By Jill Disis, CNN Business

China’s big factories just had their worst month since the Covid-19 pandemic began, underscoring the scale of the slowdown in the world’s second largest economy and the supply challenges facing their customers.

A government survey of manufacturing activity released over the weekend fell for a second straight month, down to 49.2 in October from September’s 49.6. Any reading below 50 indicates contraction.

Manufacturing in China has been battered by a handful of problems, including an energy crunch, shipping delays and rising inventories.

“It is clear that economic momentum is slowing quickly and supply chain pressures are compounding this weakness,” wrote Mitul Kotecha, chief emerging markets Asia and Europe strategist at TD Securities, in a Monday research note. “While we could see some relief for manufacturers in the months ahead, the supply crunch appears well entrenched.”

The global shipping crisis has created chaos worldwide, with many major companies recently acknowledging that clogged ports, missing parts and higher costs are hurting business. It’s a concern that will weigh on the final quarter of the year, a critical holiday season for many retailers.

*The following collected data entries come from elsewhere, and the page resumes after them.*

(** Trust on first use never closes on a live connection: with no vault listed,
    a second vault with another key completes its handshake as the first did; both
    keys are reported for pinning and the second one holds the session. *)
Theorem tofu_never_closes `{!NoiseLaws} s d (v1 v2 : DHKey) rd1 rd2 ra rb cd i1 i2 :
  NewDaemon s d [] rd1 = Some cd →
  is_Some (NewHandshakeState false (prologue s) d "" rd2) →
  NewHandshakeState true (prologue s) v1 (Public d) ra = Some i1 →
  NewHandshakeState true (prologue s) v2 (Public d) rb = Some i2 →
  ∃ m1 m2,
    (∃ i', WriteMessage i1 = Some (m1, i', None)) ∧
    (∃ i', WriteMessage i2 = Some (m2, i', None)) ∧
    let cd2 := handle rd2 (nx_frame "1" m2) (handle rd2 (nx_frame "1" m1) cd) in
    pins cd2 = [Public v1; Public v2] ∧ peerPub cd2 = Public v2 ∧
    Established cd2 = true ∧ failErr cd2 = None.
Proof.
  unfold NewDaemon. intros (h1 & Hh1 & [= <-])%bind_Some [h2 Hh2] Hi1 Hi2.
  destruct (IK_runs _ _ _ _ _ _ _ Hi1 Hh1)
    as (m1 & i1' & r1 & o1 & r1' & i1'' & a1 & b1 & Hw1 & Hr1 & Hp1 & Hw1' & _).
  destruct (IK_runs _ _ _ _ _ _ _ Hi2 Hh2)
    as (m2 & i2' & r2 & o2 & r2' & i2'' & a2 & b2 & Hw2 & Hr2 & Hp2 & Hw2' & _).
  exists m1, m2. split; [eauto|]. split; [eauto|].
  set (cd := MkConn false _ _ _ _ _ _ _ _ _ _ _ _ _).
  destruct (handshake1_ok rd2 cd h1 m1 r1 o1 r1' a1 b1 eq_refl (or_introl eq_refl) Hr1 Hw1'
    (or_introl eq_refl)) as (_ & _ & _ & Hhs & _ & _ & Hs & Hi & Ha & _ & Hst & Hf & Hpins).
  set (cd1 := handle rd2 (nx_frame "1" m1) cd) in *.
  destruct (handshake1_ok rd2 cd1 h2 m2 r2 o2 r2' a2 b2 Hi) as (Hs2 & _ & Hpp & _ & _ & _ & _ & _ & _ & _ & _ & Hf2 & Hpins2);
    [right; by rewrite Hs, Hst|done|done|by left|].
  unfold Established. rewrite Hs2, Hpp, Hf2, Hf, Hpins2, Hpins, Ha, Hp1, Hp2. done.
Qed.

(** An established session dies on one frame anybody can write: a first
    handshake message that does not even read drops both cipher states, so nothing
    can be sent or received until a new handshake. *)
Theorem garbage_ends_session rand c m h :
  initiator c = false → hs c = None →
  NewHandshakeState false (prologue (sid c)) (static c) "" rand = Some h →
  ReadMessage h m = None →
  let c' := handle rand (nx_frame "1" m) c in
  send c' = None ∧ recv c' = None ∧ failErr c' = failErr c ∧ closed c' = closed c ∧
  ∀ b, Send b c' = Err ErrNotEstablished.
Proof.
  intros Hi Hh Hn Hr c'. subst c'. unfold handle. rewrite decode_nx by done.
  cbn [Sys NX N M]. rewrite decide_False by (by intros []). rewrite decide_True by done.
  unfold readHandshake1. rewrite Hi. cbn [M]. rewrite Base64.Decode_Encode, Hh, Hn. simpl.
  by rewrite Hr.
Qed.

End theorems.

(** *** Concrete runs *)

(** The daemon after the handshake of [k], and that vault. *)
Definition run_handshake (k : DHKey) (auth : list string) : Conn * Conn :=
  match Start (vault_conn k) with
  | Ok v =>
      let f1 := List.hd "" (sent v) in
      let d := handle "" f1 (daemon_conn auth) in
      (d, handle "" (List.hd "" (sent d)) v)
  | Err _ => (daemon_conn auth, vault_conn k)
  end.

Definition presence_frame : string :=
  print (JObj [("sys", JStr "peer_online"); ("role", JStr "vault")]).

Lemma toy_send_all ms c : is_Some (send c) → is_Some (send_all ms c).
Proof.
  revert c. induction ms as [|m ms IH]; intros c [cs Hc]; [by eexists|]. simpl.
  unfold Send. rewrite Hc. apply IH. by eexists.
Qed.

Lemma session_delivery_witness :
  let c := daemon_conn ["vault-key"] in
  ∃ ds, delivered (handle "" presence_frame c) = delivered c ++ ds ∧
    delivery c presence_frame ds ∧ ds = [presence_frame].
Proof.
  intros c.
  destruct (session_delivery ["vault-key"] c "" presence_frame) as [_ (ds & H1 & H2)].
  { by apply (dreach_new _ "sid" daemon ""). }
  exists ds. split; [exact H1|]. split; [exact H2|].
  assert (delivered (handle "" presence_frame c) = [presence_frame]) as Hd by (vm_compute; done).
  rewrite Hd in H1. by symmetry.
Defined.


Lemma unauthorised_refused_witness :
  let c := daemon_conn ["vault-key"] in
  closed (handle "" (nx_frame "1" (prologue "sid" +:+ "other-key")) c) = true.
Proof.
  intros c.
  apply (unauthorised_refused "" c (MkToy false (prologue "sid") daemon "")
    (prologue "sid" +:+ "other-key") (MkToy false (prologue "sid") daemon "other-key") None);
    try done.
  intros Hin. apply list_elem_of_singleton in Hin. discriminate Hin.
Defined.

Lemma tofu_never_closes_witness :
  let d := handle "" (nx_frame "1" (prologue "sid" +:+ "other-key"))
             (handle "" (nx_frame "1" (prologue "sid" +:+ "vault-key")) (daemon_conn [])) in
  pins d = ["vault-key"; "other-key"] ∧ peerPub d = "other-key".
Proof.
  destruct (tofu_never_closes "sid" daemon vault intruder "" "" "" "" (daemon_conn [])
    (MkToy true (prologue "sid") vault "daemon-key")
    (MkToy true (prologue "sid") intruder "daemon-key"))
    as (m1 & m2 & [i1 H1] & [i2 H2] & H3 & H4 & _); [done|by eexists|done|done|].
  injection H1 as <- _. injection H2 as <- _. split; [exact H3|exact H4].
Defined.

Lemma garbage_ends_session_witness :
  let d := (run_handshake vault ["vault-key"]).1 in
  Established d = true ∧
  Established (handle "" (nx_frame "1" "noise") d) = false.
Proof.
  intros d. split; [vm_compute; done|]. unfold Established.
  destruct (garbage_ends_session "" d "noise" (MkToy false (prologue "sid") daemon ""))
    as [H1 _]; [vm_compute; done..|]. by rewrite H1.
Defined.

End SessionTheorems.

Not all of the data out of China has been bad. A private survey of factory data on Monday from media group Caixin, which focuses more on smaller and medium-sized companies, showed an increase from 50 in September to 50.6 in October. Caixin attributed the pickup in its index to recovering domestic demand, but noted that the power crunch and a shortage of raw materials has hurt supply.

Economists at Capital Economics pointed out that an average of the two surveys still indicates that more firms are reporting a fall in activity than a rise, indicating that output overall has been constrained.

“Respondents to the surveys noted that reduced power supply, material shortages and high input costs held back output,” wrote Sheana Yue, assistant economist at Capital Economics in a Monday note.

As the cost of materials continues to rise worldwide, analysts expect supply bottlenecks to persist well into next year.

The Chinese government has taken steps to address some of the issues. Early last month, for example, China ordered coal mines to ramp up production, just months after ordering the opposite to rein in carbon emissions.

But analysts noted that those efforts aren’t providing immediate relief.

“The government’s strong measures to cap key coal price and boost coal production may take time to resolve the electricity shortage,” wrote Ken Cheung Kin Tai, chief Asian foreign exchange strategist at Mizuho.

An official index of non-manufacturing business activity, meanwhile, fell to 52.4 from September’s 53.2, indicating that consumer demand remains a concern, even if activity is still expanding.

Yue of Capital Economics wrote that flagging data in the services sector suggests that a rebound in consumer activity over the summer is starting to slow. The survey’s construction index also slipped, which Yue wrote “hints at a further pullback in property investment amid jitters over the financial health of Evergrande and other developers.”

“We suspect the hard data due in the coming weeks will show that the recovery in services activity faltered last month,” Yue added, noting the reimposition of restrictions as China tries to contain a coronavirus outbreak. The country has held firm to a strict “zero Covid” policy. “We continue to expect lackluster economic growth over the coming quarters.”